Salt at .1% Solution
I use this treatment primarily as a stress reducer or as the initial dosage when staging dosages to get to the higher percentage solution. Salt at this level will have a calming affect on the fish, as well as not kill most plants to quickly. As a stress reducer, it is used in situations such as after major emergency water changes, or when you have relocated the fish to a new body of water. (As in such cases when I take fish from the mud ponds and relocate them to the Qt tanks.) At the first sign of any illness or stress, this is always the first treatment I do, especially when treating a pond that houses plants. It will also slow down any attacking pathogens, as well as promote the fish to create more slime coat, and as motioned earlier, this slime coat is vital to the fish?s immune system integrity.
This is also the treatment of choice if you have any nitrite in your water. Salt at this level will keep the fish safe from nitrite poisoning, until you can get the nitrite out of the system.

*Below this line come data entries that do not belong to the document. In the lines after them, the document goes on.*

(** X27: a header file that does not exist stops the run before any
    destination is looked at.  With no inline header and a header file that
    is missing, the run returns the error of the reading, wrapped, and its
    only effect after making the renderer is that one reading, whatever the
    destinations are. *)
Theorem WriteOutput_header_missing order opts (out : Renderer) w w1 :
  NewRenderer opts w = (inl out, w1) ->
  Header opts = [] -> HeaderFile opts <> ""%string ->
  files w1 !! HeaderFile opts = None ->
  writeAll order opts w
  = (Some (Wrap "gomarkdoc: couldn't resolve Header file: "
             (PathError "open" (HeaderFile opts) ENOENT)),
     log_event (EvReadFile (HeaderFile opts)) w1).
Proof.
  intros Hnew Hinline Hname Hfile. unfold WriteOutput_in, bind.
  rewrite Hnew. unfold ResolveHeader. rewrite Hinline.
  apply String.eqb_neq in Hname. rewrite Hname. cbn [length Nat.eqb negb].
  unfold bind, os_ReadFile. now rewrite Hfile.
Qed.
End WholeRun.

Lemma WriteOutput_check_reads_witness :
  only_reads (oneFile "a.md" (bytes "doc"))
    (snd (WriteOutput_in unit unitRenderer docRenderer
            [("a.md"%string, [tt]); (""%string, [tt]); ("b.md"%string, [tt])]
            (baseOptions true true) (oneFile "a.md" (bytes "doc")))).
Proof.
  apply (WriteOutput_check_reads unit unitRenderer docRenderer).
  - reflexivity.
  - apply only_reads_refl.
Defined.

Lemma WriteOutput_header_missing_witness :
  WriteOutput_in unit unitRenderer docRenderer [("a.md"%string, [tt])]
    headerOptions emptyWorld
  = (Some (Wrap "gomarkdoc: couldn't resolve Header file: "
             (PathError "open" "header.md" ENOENT)),
     log_event (EvReadFile "header.md") emptyWorld).
Proof.
  apply (WriteOutput_header_missing unit unitRenderer docRenderer
           [("a.md"%string, [tt])] headerOptions tt emptyWorld emptyWorld).
  - reflexivity.
  - reflexivity.
  - discriminate.
  - reflexivity.
Defined.

(* ===================================================================== *)
(** * Properties of ResolveOverrides                                       *)
(* ===================================================================== *)

Section Overrides.
Implicit Types (opts : CommandOptions) (w : world).
Implicit Types (contentOrder fileOrder : list (string * string)).
Implicit Types (overrides : list RendererOption).

Lemma fileOverrides_reads opts fileOrder overrides w :
  (forall name f, (name, f) ∈ fileOrder ->
                  TemplateFileOverrides opts !! name = Some f) ->
  files (snd (fileOverrides opts fileOrder overrides w)) = files w
  /\ exists paths,
       effects (snd (fileOverrides opts fileOrder overrides w))
       = effects w ++ map EvReadFile paths
       /\ Forall (fun f => exists name,
                    TemplateFileOverrides opts !! name = Some f
                    /\ TemplateOverrides opts !! name = None) paths.
Proof.
  revert overrides w.
  induction fileOrder as [| [name f] fileOrder IH]; intros overrides w Hin.
  - split; [reflexivity |]. exists []. split; [| constructor].
    cbn [fileOverrides ret snd map]. now rewrite app_nil_r.
  - assert (Hrest : forall name' f', (name', f') ∈ fileOrder ->
                      TemplateFileOverrides opts !! name' = Some f')
      by (intros name' f' Hel; apply Hin; now right).
    cbn [fileOverrides].
    destruct (TemplateOverrides opts !! name) as [s |] eqn:Hcontent;
      [now apply IH |].
    unfold bind, os_ReadFile.
    assert (Hhere : exists name0,
               TemplateFileOverrides opts !! name0 = Some f
               /\ TemplateOverrides opts !! name0 = None)
      by (exists name; split; [apply Hin; now left | exact Hcontent]).
    destruct (files w !! f) as [[c | d e | e] |].
    + destruct (IH (overrides ++ [WithTemplateOverride name c])
                  (log_event (EvReadFile f) w) Hrest)
        as [Hfiles (paths & Heff & Hpaths)].
      split; [exact Hfiles |]. exists (f :: paths). split.
      * rewrite Heff. cbn [log_event effects map]. now rewrite <- app_assoc.
      * now constructor.
    + split; [reflexivity |]. exists [f]. split; [reflexivity |].
      now repeat constructor.
    + split; [reflexivity |]. exists [f]. split; [reflexivity |].
      now repeat constructor.
    + split; [reflexivity |]. exists [f]. split; [reflexivity |].
      now repeat constructor.
Qed.

Lemma fileOverrides_result opts fileOrder overrides overrides' w w' :
  (forall name f, (name, f) ∈ fileOrder ->
                  TemplateFileOverrides opts !! name = Some f) ->
  fileOverrides opts fileOrder overrides w = (inl overrides', w') ->
  exists read : list (string * text),
    overrides'
    = overrides
      ++ map (fun e => WithTemplateOverride (fst e) (snd e)) read
    /\ Forall (fun e =>
                 TemplateOverrides opts !! fst e = None
                 /\ exists f, TemplateFileOverrides opts !! fst e = Some f
                              /\ files w !! f = Some (Regular (snd e))) read.
Proof.
  revert overrides w.
  induction fileOrder as [| [name f] fileOrder IH]; intros overrides w Hin Hrun.
  - cbn [fileOverrides ret] in Hrun. injection Hrun as <- _.
    exists []. split; [now rewrite app_nil_r | constructor].
  - assert (Hrest : forall name' f', (name', f') ∈ fileOrder ->
                      TemplateFileOverrides opts !! name' = Some f')
      by (intros name' f' Hel; apply Hin; now right).
    cbn [fileOverrides] in Hrun.
    destruct (TemplateOverrides opts !! name) as [s |] eqn:Hcontent;
      [now apply (IH overrides w) |].
    unfold bind, os_ReadFile in Hrun.
    destruct (files w !! f) as [[c | d e | e] |] eqn:Hfile;
      try discriminate Hrun.
    destruct (IH _ _ Hrest Hrun) as (read & Hshape & Hread).
    exists ((name, c) :: read). split.
    + rewrite Hshape. cbn [map fst snd]. now rewrite <- app_assoc.
    + constructor; [| exact Hread].
      cbn [fst snd]. split; [exact Hcontent |]. exists f.
      split; [apply Hin; now left | exact Hfile].
Qed.

Lemma fileOrder_lookup opts fileOrder :
  fileOrder ≡ₚ map_to_list (TemplateFileOverrides opts) ->
  forall name f, (name, f) ∈ fileOrder ->
                 TemplateFileOverrides opts !! name = Some f.
Proof.
  intros Hperm name f Hel. rewrite Hperm in Hel.
  now apply elem_of_map_to_list in Hel.
Qed.

(** X28: [ResolveOverrides] changes no file, and the only files it reads are
    template files named for a template that has no content override: a
    content override keeps the file of the same template from being read at
    all.  This holds in whatever order the two maps are visited. *)
Theorem ResolveOverrides_reads contentOrder fileOrder opts w :
  fileOrder ≡ₚ map_to_list (TemplateFileOverrides opts) ->
  files (snd (ResolveOverrides_in contentOrder fileOrder opts w)) = files w
  /\ exists paths,
       effects (snd (ResolveOverrides_in contentOrder fileOrder opts w))
       = effects w ++ map EvReadFile paths
       /\ Forall (fun f => exists name,
                    TemplateFileOverrides opts !! name = Some f
                    /\ TemplateOverrides opts !! name = None) paths.
Proof.
  intros Hperm. unfold ResolveOverrides_in, bind.
  pose proof (fileOverrides_reads opts fileOrder
                (map (fun entry =>
                        WithTemplateOverride (fst entry) (bytes (snd entry)))
                     contentOrder) w (fileOrder_lookup opts fileOrder Hperm))
    as Hloop.
  destruct (fileOverrides opts fileOrder _ w) as [[overrides | err] w1];
    cbn [snd] in Hloop; [| exact Hloop].
  destruct (String.eqb (Format opts) "github"); [exact Hloop |].
  destruct (String.eqb (Format opts) "azure-devops"); [exact Hloop |].
  destruct (String.eqb (Format opts) "plain"); exact Hloop.
Qed.

(** X29: when [ResolveOverrides] succeeds, its options are, in this order: one
    override for every content override, one override for every template file
    read, each for a template without content override and holding the
    contents of its file, and last the one format option, whose format is the
    one the option [Format] names. *)
Theorem ResolveOverrides_result contentOrder fileOrder opts overrides w w' :
  fileOrder ≡ₚ map_to_list (TemplateFileOverrides opts) ->
  ResolveOverrides_in contentOrder fileOrder opts w = (inl overrides, w') ->
  exists (read : list (string * text)) (fmt : format_Format),
    overrides
    = map (fun entry => WithTemplateOverride (fst entry) (bytes (snd entry)))
          contentOrder
      ++ map (fun e => WithTemplateOverride (fst e) (snd e)) read
      ++ [WithFormat fmt]
    /\ Forall (fun e =>
                 TemplateOverrides opts !! fst e = None
                 /\ exists f, TemplateFileOverrides opts !! fst e = Some f
                              /\ files w !! f = Some (Regular (snd e))) read
    /\ Format opts = formatName fmt.
Proof.
  intros Hperm Hrun. unfold ResolveOverrides_in, bind in Hrun.
  destruct (fileOverrides opts fileOrder _ w) as [[found | err] w1] eqn:Hloop;
    [| discriminate Hrun].
  destruct (fileOverrides_result opts fileOrder _ found w w1
              (fileOrder_lookup opts fileOrder Hperm) Hloop)
    as (read & Hshape & Hread).
  destruct (String.eqb_spec (Format opts) "github") as [Hf | _];
    [injection Hrun as <- _; exists read, GitHubFlavoredMarkdown;
     rewrite Hshape, <- app_assoc; now repeat split |].
  destruct (String.eqb_spec (Format opts) "azure-devops") as [Hf | _];
    [injection Hrun as <- _; exists read, AzureDevOpsMarkdown;
     rewrite Hshape, <- app_assoc; now repeat split |].
  destruct (String.eqb_spec (Format opts) "plain") as [Hf | _];
    [injection Hrun as <- _; exists read, PlainMarkdown;
     rewrite Hshape, <- app_assoc; now repeat split | discriminate Hrun].
Qed.
End Overrides.

Lemma ResolveOverrides_reads_witness :
  files (snd (ResolveOverrides_in
                (map_to_list (TemplateOverrides overrideOptions))
                (map_to_list (TemplateFileOverrides overrideOptions))
                overrideOptions templateWorld))
  = files templateWorld
  /\ exists paths,
       effects (snd (ResolveOverrides_in
                       (map_to_list (TemplateOverrides overrideOptions))
                       (map_to_list (TemplateFileOverrides overrideOptions))
                       overrideOptions templateWorld))
       = effects templateWorld ++ map EvReadFile paths
       /\ Forall (fun f => exists name,
                    TemplateFileOverrides overrideOptions !! name = Some f
                    /\ TemplateOverrides overrideOptions !! name = None) paths.
Proof.
  apply (ResolveOverrides_reads
           (map_to_list (TemplateOverrides overrideOptions))
           (map_to_list (TemplateFileOverrides overrideOptions))
           overrideOptions templateWorld).
  reflexivity.
Defined.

As mentioned above, it should also be used as the base amount when trying to achieve higher, final salt solutions. In other words, if I wanted to take the fish to a .3% solution, I would start them off at .1% the first day, and repeat this daily until I get to the percentage I am trying to achieve. So, unless it is an emergency, start the fish at this level, and gradually (every eight hours) add more until you get to the desired percentage. Please refer to the notes and chart above for other important details.
Salt at .2% Solution
This treatment is also utilized as a stress reducer and slime coat enhancer. In addition, it will do a slightly better job at slowing certain protozoan parasites, such as Trichodina, Ich, and Chilodonella. However, I would not use it as the sole means of eradicating these bugs. This salt level may harm certain plants in the pond, so you may consider removing them.
Salt at .3% Solution
When used alone, this is the number one salt treatment that will usually slow the reproduction rates of most protozoan parasites as well as some Flukes. If you suspect Flukes to be the primary culprit however, I would use one of the two Fluke treatments listed below, in addition to the salt. Salt at this level would be the treatment of choice when attempting a safe, inexpensive treatment, but it will kill most plants when left in a pond for any period of time. So, if treating a pond with plants, be prepared to remove them or sacrifice them.
If you are a novice, and for whatever reason you can't or won't use other medications such as ProForm-C, then this is the best starting treatment. Also, be aware that there are some salt resistant parasites out there that may not respond to this treatment, and today that is increasingly becoming the case. This is not as uncommon as some people state, though. If you are using this treatment, give the fish up to one week to show signs of improvement. If they do not, or they worsen, you should consider one of the other medications . Some of the experts might disagree with this thinking, but these treatments are specifically designed for the novice, and salt is always a safe choice for beginners.
Please refer to the notes and chart above for other important details regarding the use of salt.